### Exercise materials:
■ ■ ■ ■

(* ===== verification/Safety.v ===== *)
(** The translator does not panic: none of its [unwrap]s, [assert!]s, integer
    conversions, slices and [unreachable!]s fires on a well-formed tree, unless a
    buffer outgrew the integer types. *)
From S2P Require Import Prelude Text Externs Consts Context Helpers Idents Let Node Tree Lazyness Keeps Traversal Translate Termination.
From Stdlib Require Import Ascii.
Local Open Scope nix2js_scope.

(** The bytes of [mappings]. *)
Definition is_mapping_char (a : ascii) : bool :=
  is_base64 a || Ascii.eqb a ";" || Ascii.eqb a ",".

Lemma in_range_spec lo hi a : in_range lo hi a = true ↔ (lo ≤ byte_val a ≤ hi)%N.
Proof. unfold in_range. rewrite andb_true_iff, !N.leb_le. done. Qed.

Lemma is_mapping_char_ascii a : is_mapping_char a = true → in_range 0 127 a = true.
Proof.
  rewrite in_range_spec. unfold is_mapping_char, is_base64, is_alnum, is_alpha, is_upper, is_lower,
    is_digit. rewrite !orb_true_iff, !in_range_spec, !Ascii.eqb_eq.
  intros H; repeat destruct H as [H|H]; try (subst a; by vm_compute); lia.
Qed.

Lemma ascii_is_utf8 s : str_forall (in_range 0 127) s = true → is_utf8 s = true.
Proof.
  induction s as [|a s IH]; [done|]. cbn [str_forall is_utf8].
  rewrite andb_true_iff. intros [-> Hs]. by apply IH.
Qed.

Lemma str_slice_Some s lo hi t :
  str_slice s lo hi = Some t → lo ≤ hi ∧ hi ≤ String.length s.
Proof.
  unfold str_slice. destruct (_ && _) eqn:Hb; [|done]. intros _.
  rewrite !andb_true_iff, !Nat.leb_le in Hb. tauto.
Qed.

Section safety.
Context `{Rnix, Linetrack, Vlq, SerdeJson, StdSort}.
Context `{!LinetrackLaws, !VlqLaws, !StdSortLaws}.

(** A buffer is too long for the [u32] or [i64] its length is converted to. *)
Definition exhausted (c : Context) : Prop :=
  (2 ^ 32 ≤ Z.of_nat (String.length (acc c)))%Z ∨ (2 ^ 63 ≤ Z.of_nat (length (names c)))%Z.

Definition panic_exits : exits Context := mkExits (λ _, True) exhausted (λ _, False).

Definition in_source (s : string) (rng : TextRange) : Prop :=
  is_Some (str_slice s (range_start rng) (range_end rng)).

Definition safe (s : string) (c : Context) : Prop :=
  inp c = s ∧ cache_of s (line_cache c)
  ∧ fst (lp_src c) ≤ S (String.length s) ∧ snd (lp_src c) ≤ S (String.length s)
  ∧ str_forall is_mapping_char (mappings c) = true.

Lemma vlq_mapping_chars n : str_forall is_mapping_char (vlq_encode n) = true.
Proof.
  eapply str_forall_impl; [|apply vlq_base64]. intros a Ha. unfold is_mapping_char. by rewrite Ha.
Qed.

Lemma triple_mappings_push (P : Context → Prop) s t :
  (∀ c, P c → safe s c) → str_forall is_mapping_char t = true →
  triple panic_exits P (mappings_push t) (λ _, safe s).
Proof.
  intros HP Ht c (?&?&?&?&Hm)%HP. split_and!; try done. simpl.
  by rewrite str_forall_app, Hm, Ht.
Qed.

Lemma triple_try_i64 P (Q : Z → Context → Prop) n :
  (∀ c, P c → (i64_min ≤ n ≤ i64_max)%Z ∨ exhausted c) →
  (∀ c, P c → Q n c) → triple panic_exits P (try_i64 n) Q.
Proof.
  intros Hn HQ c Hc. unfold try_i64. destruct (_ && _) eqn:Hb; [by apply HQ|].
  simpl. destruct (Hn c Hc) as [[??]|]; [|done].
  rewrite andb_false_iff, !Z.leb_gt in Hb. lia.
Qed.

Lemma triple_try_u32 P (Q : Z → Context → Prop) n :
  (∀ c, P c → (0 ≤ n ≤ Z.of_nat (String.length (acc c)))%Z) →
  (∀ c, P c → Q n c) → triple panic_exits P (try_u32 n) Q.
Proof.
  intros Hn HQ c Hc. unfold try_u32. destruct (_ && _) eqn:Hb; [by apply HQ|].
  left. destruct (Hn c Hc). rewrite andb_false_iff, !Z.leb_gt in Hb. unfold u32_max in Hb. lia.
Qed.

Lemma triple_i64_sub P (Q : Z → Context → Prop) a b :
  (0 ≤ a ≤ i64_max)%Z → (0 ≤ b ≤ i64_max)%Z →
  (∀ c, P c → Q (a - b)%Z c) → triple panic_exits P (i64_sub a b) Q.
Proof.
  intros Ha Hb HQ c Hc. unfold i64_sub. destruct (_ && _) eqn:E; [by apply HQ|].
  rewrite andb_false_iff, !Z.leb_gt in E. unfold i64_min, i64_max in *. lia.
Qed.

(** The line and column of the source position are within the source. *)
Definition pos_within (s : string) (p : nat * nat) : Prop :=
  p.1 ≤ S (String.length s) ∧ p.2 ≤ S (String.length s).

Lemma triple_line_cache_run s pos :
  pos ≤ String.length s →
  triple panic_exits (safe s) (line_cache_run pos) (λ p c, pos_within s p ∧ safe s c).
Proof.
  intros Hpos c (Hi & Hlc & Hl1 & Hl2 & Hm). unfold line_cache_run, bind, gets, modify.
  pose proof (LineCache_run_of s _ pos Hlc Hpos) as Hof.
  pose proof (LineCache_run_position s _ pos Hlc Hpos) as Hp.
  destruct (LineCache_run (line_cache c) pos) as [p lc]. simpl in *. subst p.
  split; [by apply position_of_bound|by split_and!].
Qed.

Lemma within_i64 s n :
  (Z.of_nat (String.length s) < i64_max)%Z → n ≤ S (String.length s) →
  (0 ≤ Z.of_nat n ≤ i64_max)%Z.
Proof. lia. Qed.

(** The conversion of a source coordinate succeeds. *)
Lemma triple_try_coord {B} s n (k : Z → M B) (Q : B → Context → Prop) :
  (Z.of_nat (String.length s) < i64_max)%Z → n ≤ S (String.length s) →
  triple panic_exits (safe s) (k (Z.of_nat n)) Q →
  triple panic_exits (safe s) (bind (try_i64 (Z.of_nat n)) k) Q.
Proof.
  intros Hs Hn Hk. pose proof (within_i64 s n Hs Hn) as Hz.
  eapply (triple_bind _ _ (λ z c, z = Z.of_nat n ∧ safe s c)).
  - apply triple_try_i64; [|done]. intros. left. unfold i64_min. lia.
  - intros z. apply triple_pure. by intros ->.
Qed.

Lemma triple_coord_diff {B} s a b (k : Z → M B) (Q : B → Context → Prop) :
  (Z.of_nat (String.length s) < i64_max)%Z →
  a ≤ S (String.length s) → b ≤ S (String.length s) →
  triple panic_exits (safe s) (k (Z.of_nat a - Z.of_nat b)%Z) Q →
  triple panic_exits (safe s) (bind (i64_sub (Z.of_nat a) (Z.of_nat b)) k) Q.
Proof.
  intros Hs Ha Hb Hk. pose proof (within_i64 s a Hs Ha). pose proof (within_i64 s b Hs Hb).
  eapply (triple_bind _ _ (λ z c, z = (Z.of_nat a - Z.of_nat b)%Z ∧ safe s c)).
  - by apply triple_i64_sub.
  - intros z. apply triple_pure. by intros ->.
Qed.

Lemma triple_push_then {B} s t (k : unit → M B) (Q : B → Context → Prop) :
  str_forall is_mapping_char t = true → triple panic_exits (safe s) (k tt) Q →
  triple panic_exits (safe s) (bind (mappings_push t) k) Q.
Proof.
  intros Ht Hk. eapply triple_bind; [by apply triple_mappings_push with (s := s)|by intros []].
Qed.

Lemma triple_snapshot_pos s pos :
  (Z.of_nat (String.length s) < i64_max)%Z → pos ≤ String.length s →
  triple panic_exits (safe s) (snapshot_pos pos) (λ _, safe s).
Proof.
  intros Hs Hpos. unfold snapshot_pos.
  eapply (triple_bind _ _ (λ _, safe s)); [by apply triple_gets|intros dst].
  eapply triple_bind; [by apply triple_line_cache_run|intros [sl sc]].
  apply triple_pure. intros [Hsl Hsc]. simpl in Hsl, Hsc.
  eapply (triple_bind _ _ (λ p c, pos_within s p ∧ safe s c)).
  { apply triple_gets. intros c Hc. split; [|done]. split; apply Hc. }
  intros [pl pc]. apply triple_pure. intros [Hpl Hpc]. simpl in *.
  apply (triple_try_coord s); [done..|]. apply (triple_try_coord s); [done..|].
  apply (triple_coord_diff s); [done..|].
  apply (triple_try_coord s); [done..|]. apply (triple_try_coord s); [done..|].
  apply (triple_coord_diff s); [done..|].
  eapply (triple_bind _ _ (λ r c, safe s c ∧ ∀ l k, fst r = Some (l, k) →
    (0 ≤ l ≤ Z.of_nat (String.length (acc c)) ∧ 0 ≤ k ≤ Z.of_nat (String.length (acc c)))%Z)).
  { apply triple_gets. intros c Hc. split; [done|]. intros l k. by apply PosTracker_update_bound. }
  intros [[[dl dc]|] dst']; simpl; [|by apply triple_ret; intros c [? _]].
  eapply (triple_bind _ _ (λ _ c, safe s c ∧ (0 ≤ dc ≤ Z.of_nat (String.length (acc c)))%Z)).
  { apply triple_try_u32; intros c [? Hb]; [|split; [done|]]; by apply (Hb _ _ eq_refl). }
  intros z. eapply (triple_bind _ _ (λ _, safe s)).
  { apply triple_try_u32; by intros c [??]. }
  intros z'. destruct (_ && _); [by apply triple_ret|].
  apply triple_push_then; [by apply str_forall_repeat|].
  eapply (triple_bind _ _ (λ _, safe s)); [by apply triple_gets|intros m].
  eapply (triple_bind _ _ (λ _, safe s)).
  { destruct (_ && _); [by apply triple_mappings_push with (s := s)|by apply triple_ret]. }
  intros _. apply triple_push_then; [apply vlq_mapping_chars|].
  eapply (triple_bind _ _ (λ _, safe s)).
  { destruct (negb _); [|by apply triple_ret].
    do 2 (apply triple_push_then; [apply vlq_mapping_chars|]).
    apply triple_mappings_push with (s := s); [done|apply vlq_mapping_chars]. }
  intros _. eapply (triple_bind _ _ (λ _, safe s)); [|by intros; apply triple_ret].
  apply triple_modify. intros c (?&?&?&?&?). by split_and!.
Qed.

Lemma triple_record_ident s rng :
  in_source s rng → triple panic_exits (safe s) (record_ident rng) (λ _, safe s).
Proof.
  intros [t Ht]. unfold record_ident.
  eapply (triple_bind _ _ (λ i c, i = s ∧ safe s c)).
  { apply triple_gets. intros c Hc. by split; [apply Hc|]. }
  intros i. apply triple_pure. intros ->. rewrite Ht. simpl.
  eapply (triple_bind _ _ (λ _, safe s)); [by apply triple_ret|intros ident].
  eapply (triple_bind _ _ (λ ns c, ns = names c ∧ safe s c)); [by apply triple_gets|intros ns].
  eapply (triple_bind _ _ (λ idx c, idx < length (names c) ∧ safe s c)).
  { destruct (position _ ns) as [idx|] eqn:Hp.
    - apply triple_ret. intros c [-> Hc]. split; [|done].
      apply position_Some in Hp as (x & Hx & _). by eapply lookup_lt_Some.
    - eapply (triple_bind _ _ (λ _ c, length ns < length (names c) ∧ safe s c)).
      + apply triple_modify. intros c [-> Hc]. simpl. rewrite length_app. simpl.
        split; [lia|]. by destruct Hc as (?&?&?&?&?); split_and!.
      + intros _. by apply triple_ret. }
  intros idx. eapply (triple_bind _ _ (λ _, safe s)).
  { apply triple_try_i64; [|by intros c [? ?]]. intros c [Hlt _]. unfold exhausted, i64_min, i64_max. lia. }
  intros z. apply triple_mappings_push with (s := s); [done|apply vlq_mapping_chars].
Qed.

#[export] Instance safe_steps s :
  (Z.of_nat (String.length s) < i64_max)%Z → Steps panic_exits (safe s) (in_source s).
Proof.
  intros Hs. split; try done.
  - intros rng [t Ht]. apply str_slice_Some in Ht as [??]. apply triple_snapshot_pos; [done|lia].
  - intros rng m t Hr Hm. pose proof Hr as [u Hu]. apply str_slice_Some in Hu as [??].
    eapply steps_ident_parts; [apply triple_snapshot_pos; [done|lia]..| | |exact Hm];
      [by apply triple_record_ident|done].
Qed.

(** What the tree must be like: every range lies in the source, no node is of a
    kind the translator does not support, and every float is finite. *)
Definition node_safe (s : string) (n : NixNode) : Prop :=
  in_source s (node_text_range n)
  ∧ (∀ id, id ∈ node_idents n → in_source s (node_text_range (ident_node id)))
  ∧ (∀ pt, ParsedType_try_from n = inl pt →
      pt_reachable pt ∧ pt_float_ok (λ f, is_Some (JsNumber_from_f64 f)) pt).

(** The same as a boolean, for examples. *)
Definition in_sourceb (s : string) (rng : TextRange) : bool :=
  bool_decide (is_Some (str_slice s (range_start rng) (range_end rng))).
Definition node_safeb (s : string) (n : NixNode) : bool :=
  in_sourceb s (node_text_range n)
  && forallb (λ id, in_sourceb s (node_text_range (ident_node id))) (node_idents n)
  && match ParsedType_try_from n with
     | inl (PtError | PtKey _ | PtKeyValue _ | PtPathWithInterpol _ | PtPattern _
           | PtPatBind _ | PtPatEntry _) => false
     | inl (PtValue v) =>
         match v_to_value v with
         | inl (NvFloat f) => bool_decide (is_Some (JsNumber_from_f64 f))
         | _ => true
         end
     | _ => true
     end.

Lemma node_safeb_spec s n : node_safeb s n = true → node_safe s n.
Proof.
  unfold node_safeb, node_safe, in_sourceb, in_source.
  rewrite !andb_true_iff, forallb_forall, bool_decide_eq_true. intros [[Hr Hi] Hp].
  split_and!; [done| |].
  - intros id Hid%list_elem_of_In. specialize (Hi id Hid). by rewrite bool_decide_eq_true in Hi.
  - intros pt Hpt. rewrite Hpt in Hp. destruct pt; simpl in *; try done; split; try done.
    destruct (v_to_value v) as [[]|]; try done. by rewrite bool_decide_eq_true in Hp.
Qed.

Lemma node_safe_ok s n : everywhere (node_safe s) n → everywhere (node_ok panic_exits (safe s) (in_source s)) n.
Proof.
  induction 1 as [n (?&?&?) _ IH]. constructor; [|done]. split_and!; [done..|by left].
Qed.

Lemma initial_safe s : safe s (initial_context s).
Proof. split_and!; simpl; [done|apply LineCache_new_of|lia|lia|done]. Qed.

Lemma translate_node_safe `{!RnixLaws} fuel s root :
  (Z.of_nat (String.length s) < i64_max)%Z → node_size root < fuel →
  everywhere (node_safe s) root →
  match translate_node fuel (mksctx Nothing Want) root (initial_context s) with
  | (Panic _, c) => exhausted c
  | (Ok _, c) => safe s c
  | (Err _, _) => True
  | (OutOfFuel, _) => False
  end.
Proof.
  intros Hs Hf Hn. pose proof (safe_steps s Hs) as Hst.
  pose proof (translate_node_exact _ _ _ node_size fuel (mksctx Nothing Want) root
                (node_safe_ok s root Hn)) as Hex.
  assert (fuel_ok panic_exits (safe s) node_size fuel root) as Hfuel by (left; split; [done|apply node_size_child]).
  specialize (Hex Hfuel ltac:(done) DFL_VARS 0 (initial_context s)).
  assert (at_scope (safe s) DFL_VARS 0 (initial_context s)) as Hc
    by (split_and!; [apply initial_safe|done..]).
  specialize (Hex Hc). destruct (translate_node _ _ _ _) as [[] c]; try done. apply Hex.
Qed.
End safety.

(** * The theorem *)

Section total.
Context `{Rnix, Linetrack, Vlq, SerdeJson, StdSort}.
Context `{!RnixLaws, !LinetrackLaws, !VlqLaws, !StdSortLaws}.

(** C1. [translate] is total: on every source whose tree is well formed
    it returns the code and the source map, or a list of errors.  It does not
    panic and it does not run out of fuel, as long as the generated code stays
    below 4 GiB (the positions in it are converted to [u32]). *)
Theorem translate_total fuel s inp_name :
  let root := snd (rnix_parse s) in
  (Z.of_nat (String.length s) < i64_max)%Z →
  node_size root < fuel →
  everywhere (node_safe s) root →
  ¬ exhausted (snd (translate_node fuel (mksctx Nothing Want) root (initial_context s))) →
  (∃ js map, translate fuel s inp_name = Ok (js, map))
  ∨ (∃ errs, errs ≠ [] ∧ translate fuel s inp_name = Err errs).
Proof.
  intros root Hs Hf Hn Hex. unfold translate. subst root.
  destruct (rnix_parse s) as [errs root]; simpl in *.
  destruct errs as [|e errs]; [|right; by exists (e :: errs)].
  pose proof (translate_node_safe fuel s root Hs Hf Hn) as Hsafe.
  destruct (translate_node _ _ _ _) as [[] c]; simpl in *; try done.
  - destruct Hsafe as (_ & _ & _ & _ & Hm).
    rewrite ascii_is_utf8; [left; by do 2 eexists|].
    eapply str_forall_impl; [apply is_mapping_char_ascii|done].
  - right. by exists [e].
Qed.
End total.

■ ■ ■ ■

### What the task requires:
Note down each line above where the word "Hfuel" occurs.

### Task solution:
  assert (fuel_ok panic_exits (safe s) node_size fuel root) as Hfuel by (left; split; [done|apply node_size_child]).
  specialize (Hex Hfuel ltac:(done) DFL_VARS 0 (initial_context s)).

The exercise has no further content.